_WHAT IS NEEDED:_
Where the line containing "[FileDescriptor] member of" appears, end your copy; everything from the first line of the records below up to and including it must be reproduced exactly.

_DATASET ENTRIES:_
--

(* ===== verification/Registry.v ===== *)
(** * Connections and their registry

    Models [src/src/net/connection.cpp], [src/src/net/connection_registry.cpp]
    and their headers.  A connection is named by its descriptor, which the
    kernel reuses, and a generation, which the registry never reuses.  The
    [FileDescriptor] member of a connection closes the descriptor when the
    connection is erased; the operations return the descriptors they close. *)
From S2P Require Import Prelude BoundedBuffer Sequencer.

Record Connection := mkConnection {
  conn_id : Z;
  conn_generation : Z;
  conn_fd : Z;
  peer_address : bytes;
  input_ : BoundedBuffer;
  output_ : BoundedBuffer;
  sequencer_ : ResponseSequencer;
}.

Definition with_input (b : BoundedBuffer) (c : Connection) : Connection :=
  mkConnection (conn_id c) (conn_generation c) (conn_fd c) (peer_address c) b (output_ c) (sequencer_ c).
Definition with_output (b : BoundedBuffer) (c : Connection) : Connection :=
  mkConnection (conn_id c) (conn_generation c) (conn_fd c) (peer_address c) (input_ c) b (sequencer_ c).
Definition with_sequencer (s : ResponseSequencer) (c : Connection) : Connection :=
  mkConnection (conn_id c) (conn_generation c) (conn_fd c) (peer_address c) (input_ c) (output_ c) s.

Definition make_connection (id gen fd : Z) (peer : bytes) (max_input_bytes max_output_bytes : Z)
    : result Connection :=
  input ← make_buffer max_input_bytes;
  output ← make_buffer max_output_bytes;
  mret (mkConnection id gen fd peer input output make_sequencer).

Record ConnectionRegistry := mkConnectionRegistry {
  next_generation_ : Z;
  connections_ : gmap Z Connection;
}.

Definition make_registry : ConnectionRegistry := mkConnectionRegistry 1 ∅.

Definition put (c : Connection) (r : ConnectionRegistry) : ConnectionRegistry :=
  mkConnectionRegistry (next_generation_ r) (<[conn_id c := c]> (connections_ r)).

(** The descriptor a live entry at [id] closes when it is erased. *)
Definition erased (id : Z) (r : ConnectionRegistry) : list Z :=
  match connections_ r !! id with Some c => [conn_fd c] | None => [] end.

(** [add]: the new registry, the descriptors closed, and the connection.  The
    [try_emplace] constructs the connection, whose buffers may throw; by then
    the generation is taken and a previous entry erased, and the exception
    closes the descriptor the connection was to own. *)
Definition add (fd : Z) (peer : bytes) (max_input_bytes max_output_bytes : Z) (r : ConnectionRegistry)
    : ConnectionRegistry * list Z * result Connection :=
  let id := fd in
  let gen := next_generation_ r in
  let r' := mkConnectionRegistry (u64 (gen + 1)) (delete id (connections_ r)) in
  match make_connection id gen fd peer max_input_bytes max_output_bytes with
  | Ok c => (mkConnectionRegistry (next_generation_ r') (<[id := c]> (connections_ r')), erased id r, Ok c)
  | Throw e => (r', erased id r ++ [fd], Throw e)
  end.

Definition find_current (id : Z) (r : ConnectionRegistry) : option Connection :=
  connections_ r !! id.

Definition find (id gen : Z) (r : ConnectionRegistry) : option Connection :=
  match connections_ r !! id with
  | None => None
  | Some c => if bool_decide (conn_generation c ≠ gen) then None else Some c
  end.

Definition registry_close (id gen : Z) (r : ConnectionRegistry) : ConnectionRegistry * bool * list Z :=
  match connections_ r !! id with
  | None => (r, false, [])
  | Some c =>
      if bool_decide (conn_generation c ≠ gen) then (r, false, [])
      else (mkConnectionRegistry (next_generation_ r) (delete id (connections_ r)), true, erased id r)
  end.

Definition registry_size (r : ConnectionRegistry) : Z := Z.of_nat (size (connections_ r)).

(** ** Invariant *)
Record registry_wf (r : ConnectionRegistry) : Prop := {
  reg_range : 1 ≤ next_generation_ r ≤ UINT64_MAX;
  reg_conn : ∀ id c, connections_ r !! id = Some c →
    conn_id c = id ∧ conn_fd c = id ∧ 1 ≤ conn_generation c < next_generation_ r;
}.

Lemma make_registry_wf : registry_wf make_registry.
Proof. constructor; simpl; [unfold UINT64_MAX; lia|done]. Qed.

Lemma make_connection_Ok id gen fd peer mi mo :
  mi ≠ 0 → mo ≠ 0 →
  make_connection id gen fd peer mi mo =
    Ok (mkConnection id gen fd peer (mkBoundedBuffer [] mi) (mkBoundedBuffer [] mo) make_sequencer).
Proof.
  intros Hi Ho. unfold make_connection, make_buffer. simpl.
  by rewrite !bool_decide_false.
Qed.

(** Without a connection only the generation and the old entry are gone. *)
Lemma add_spec fd peer mi mo r :
  let r' := mkConnectionRegistry (u64 (next_generation_ r + 1)) (delete fd (connections_ r)) in
  let c := mkConnection fd (next_generation_ r) fd peer (mkBoundedBuffer [] mi) (mkBoundedBuffer [] mo)
             make_sequencer in
  (mi ≠ 0 ∧ mo ≠ 0 ∧ add fd peer mi mo r = (put c r', erased fd r, Ok c)) ∨
  ((mi = 0 ∨ mo = 0) ∧ ∃ e, add fd peer mi mo r = (r', erased fd r ++ [fd], Throw e)).
Proof.
  unfold add, make_connection, make_buffer. simpl.
  destruct (decide (mi = 0)) as [Hi|Hi]; [rewrite (bool_decide_true _ Hi); right; split; [auto|by eexists]|].
  rewrite (bool_decide_false _ Hi). simpl.
  destruct (decide (mo = 0)) as [Ho|Ho]; [rewrite (bool_decide_true _ Ho); right; split; [auto|by eexists]|].
  rewrite (bool_decide_false _ Ho). by left.
Qed.

Lemma find_Some id gen r c :
  find id gen r = Some c ↔ connections_ r !! id = Some c ∧ conn_generation c = gen.
Proof.
  unfold find. destruct (connections_ r !! id); [|naive_solver].
  case_bool_decide; naive_solver.
Qed.

Lemma registry_close_spec id gen r :
  registry_close id gen r =
    match find id gen r with
    | Some c => (mkConnectionRegistry (next_generation_ r) (delete id (connections_ r)), true, [conn_fd c])
    | None => (r, false, [])
    end.
Proof.
  unfold registry_close, find, erased. destruct (connections_ r !! id); [|done].
  by case_bool_decide.
Qed.

Lemma add_wf fd peer mi mo r :
  registry_wf r → next_generation_ r < UINT64_MAX → registry_wf (add fd peer mi mo r).1.1.
Proof.
  intros [Hr Hc] Hlt. destruct (add_spec fd peer mi mo r) as [(_ & _ & ->)|(_ & e & ->)]; simpl;
    rewrite u64_small by (unfold in_u64; lia); (constructor; simpl; [lia|]).
  - intros id c' [[<- <-]|[_ [_ Hl]%lookup_delete_Some]]%lookup_insert_Some; simpl; [lia|]. apply Hc in Hl. lia.
  - intros id c' [_ Hl]%lookup_delete_Some. apply Hc in Hl. lia.
Qed.

Lemma put_wf c r : registry_wf r → connections_ r !! conn_id c ≠ None →
  conn_fd c = conn_id c → 1 ≤ conn_generation c < next_generation_ r → registry_wf (put c r).
Proof.
  intros [Hr Hc] _ Hfd Hg. constructor; simpl; [done|].
  intros id c' [[<- <-]|[_ Hl]]%lookup_insert_Some; [done|]. by apply Hc in Hl.
Qed.

Lemma registry_close_wf id gen r : registry_wf r → registry_wf (registry_close id gen r).1.1.
Proof.
  intros [Hr Hc]. rewrite registry_close_spec. destruct (find id gen r); simpl; [|done].
  constructor; simpl; [done|]. intros i c' [_ Hl]%lookup_delete_Some. by apply Hc in Hl.
Qed.

(** ** Histories of the registry *)
Inductive RegistryOp :=
  | RegAdd (fd : Z) (peer : bytes)
  | RegClose (id gen : Z).

Definition registry_step (mi mo : Z) (op : RegistryOp) (r : ConnectionRegistry) : ConnectionRegistry :=
  match op with
  | RegAdd fd peer => (add fd peer mi mo r).1.1
  | RegClose id gen => (registry_close id gen r).1.1
  end.

Definition registry_run (mi mo : Z) (ops : list RegistryOp) (r : ConnectionRegistry)
    : ConnectionRegistry :=
  foldl (λ r op, registry_step mi mo op r) r ops.

Lemma registry_step_old mi mo op r id gen :
  registry_wf r → next_generation_ r < UINT64_MAX →
  gen < next_generation_ r → find id gen r = None →
  let r' := registry_step mi mo op r in
  registry_wf r' ∧ next_generation_ r ≤ next_generation_ r' ≤ next_generation_ r + 1 ∧ find id gen r' = None.
Proof.
  intros Hwf Hb Hg Hf. destruct op as [fd peer|id' gen']; simpl.
  - split; [by apply add_wf|].
    destruct (add_spec fd peer mi mo r) as [(_ & _ & ->)|(_ & e & ->)]; simpl;
      rewrite u64_small by (unfold in_u64; destruct Hwf; lia); (split; [lia|]);
      unfold find in *; simpl; destruct (decide (id = fd)) as [->|].
    + rewrite lookup_insert_eq, bool_decide_true; [done|]. simpl. lia.
    + by rewrite lookup_insert_ne, lookup_delete_ne by done.
    + by rewrite lookup_delete_eq.
    + by rewrite lookup_delete_ne by done.
  - split; [by apply registry_close_wf|]. rewrite registry_close_spec.
    destruct (find id' gen' r) as [c|] eqn:E; simpl; [|split; [lia|done]]. split; [lia|].
    unfold find in *. simpl. destruct (decide (id = id')) as [->|].
    + by rewrite lookup_delete_eq.
    + by rewrite lookup_delete_ne by done.
Qed.

Lemma registry_run_old mi mo ops r id gen :
  registry_wf r → next_generation_ r + len ops ≤ UINT64_MAX →
  gen < next_generation_ r → find id gen r = None →
  registry_wf (registry_run mi mo ops r) ∧ find id gen (registry_run mi mo ops r) = None.
Proof.
  revert r. induction ops as [|op ops IH]; intros r Hwf Hb Hg Hf; simpl; [done|].
  rewrite len_cons in Hb. pose proof (len_nonneg ops).
  destruct (registry_step_old mi mo op r id gen) as (Hwf' & Hn & Hf'); [done|lia|done|done|].
  apply IH; [done|lia|lia|done].
Qed.

(** C23. A stale name never finds the new owner of a reused descriptor.
    Once the connection [(id, gen)] has been closed, no sequence of accepts
    (those whose connection cannot be constructed included) and closes,
    whatever descriptors the kernel hands out again, makes
    [find id gen] or [close id gen] succeed: a late completion for it is
    discarded and closes nothing.  (Fewer than 2^64 connections.) *)
Theorem stale_generation_never_found mi mo r id gen c ops :
  registry_wf r → next_generation_ r + len ops ≤ UINT64_MAX →
  find id gen r = Some c →
  let r1 := registry_run mi mo ops (registry_close id gen r).1.1 in
  registry_wf r1 ∧ find id gen r1 = None ∧ registry_close id gen r1 = (r1, false, []).
Proof.
  intros Hwf Hb Hf r1.
  assert (gen < next_generation_ r) as Hg.
  { apply find_Some in Hf as [Hl <-]. apply Hwf in Hl. lia. }
  destruct (registry_run_old mi mo ops (registry_close id gen r).1.1 id gen) as [Hwf1 Hf1];
    [by apply registry_close_wf|..].
  - rewrite registry_close_spec, Hf. done.
  - rewrite registry_close_spec, Hf. done.
  - rewrite registry_close_spec, Hf. unfold find. simpl. by rewrite lookup_delete_eq.
  - fold r1 in Hwf1, Hf1. split_and!; [done..|]. by rewrite registry_close_spec, Hf1.
Qed.

(** Descriptor 7 is accepted, closed and accepted again. *)
Lemma stale_generation_never_found_witness :
  let r := registry_run 16 16 [RegAdd 7 []] make_registry in
  let r1 := registry_run 16 16 [RegAdd 7 []] (registry_close 7 1 r).1.1 in
  (conn_generation <$> find_current 7 r1) = Some 2 ∧ find 7 1 r1 = None.
Proof.
  split; [by vm_compute|].
  apply (stale_generation_never_found 16 16 (registry_run 16 16 [RegAdd 7 []] make_registry) 7 1
    (mkConnection 7 1 7 [] (mkBoundedBuffer [] 16) (mkBoundedBuffer [] 16) make_sequencer)
    [RegAdd 7 []]); [|by vm_compute|by vm_compute].
  unfold registry_run. simpl. constructor; simpl; [by vm_compute|].
  intros id c [[<- <-]|[_ Hl]]%lookup_insert_Some; [|done]. simpl. by vm_compute.
Defined.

--

_SOLUTION TO THE PROBLEM:_
(* ===== verification/Registry.v ===== *)
(** * Connections and their registry

    Models [src/src/net/connection.cpp], [src/src/net/connection_registry.cpp]
    and their headers.  A connection is named by its descriptor, which the
    kernel reuses, and a generation, which the registry never reuses.  The
    [FileDescriptor] member of a connection closes the descriptor when the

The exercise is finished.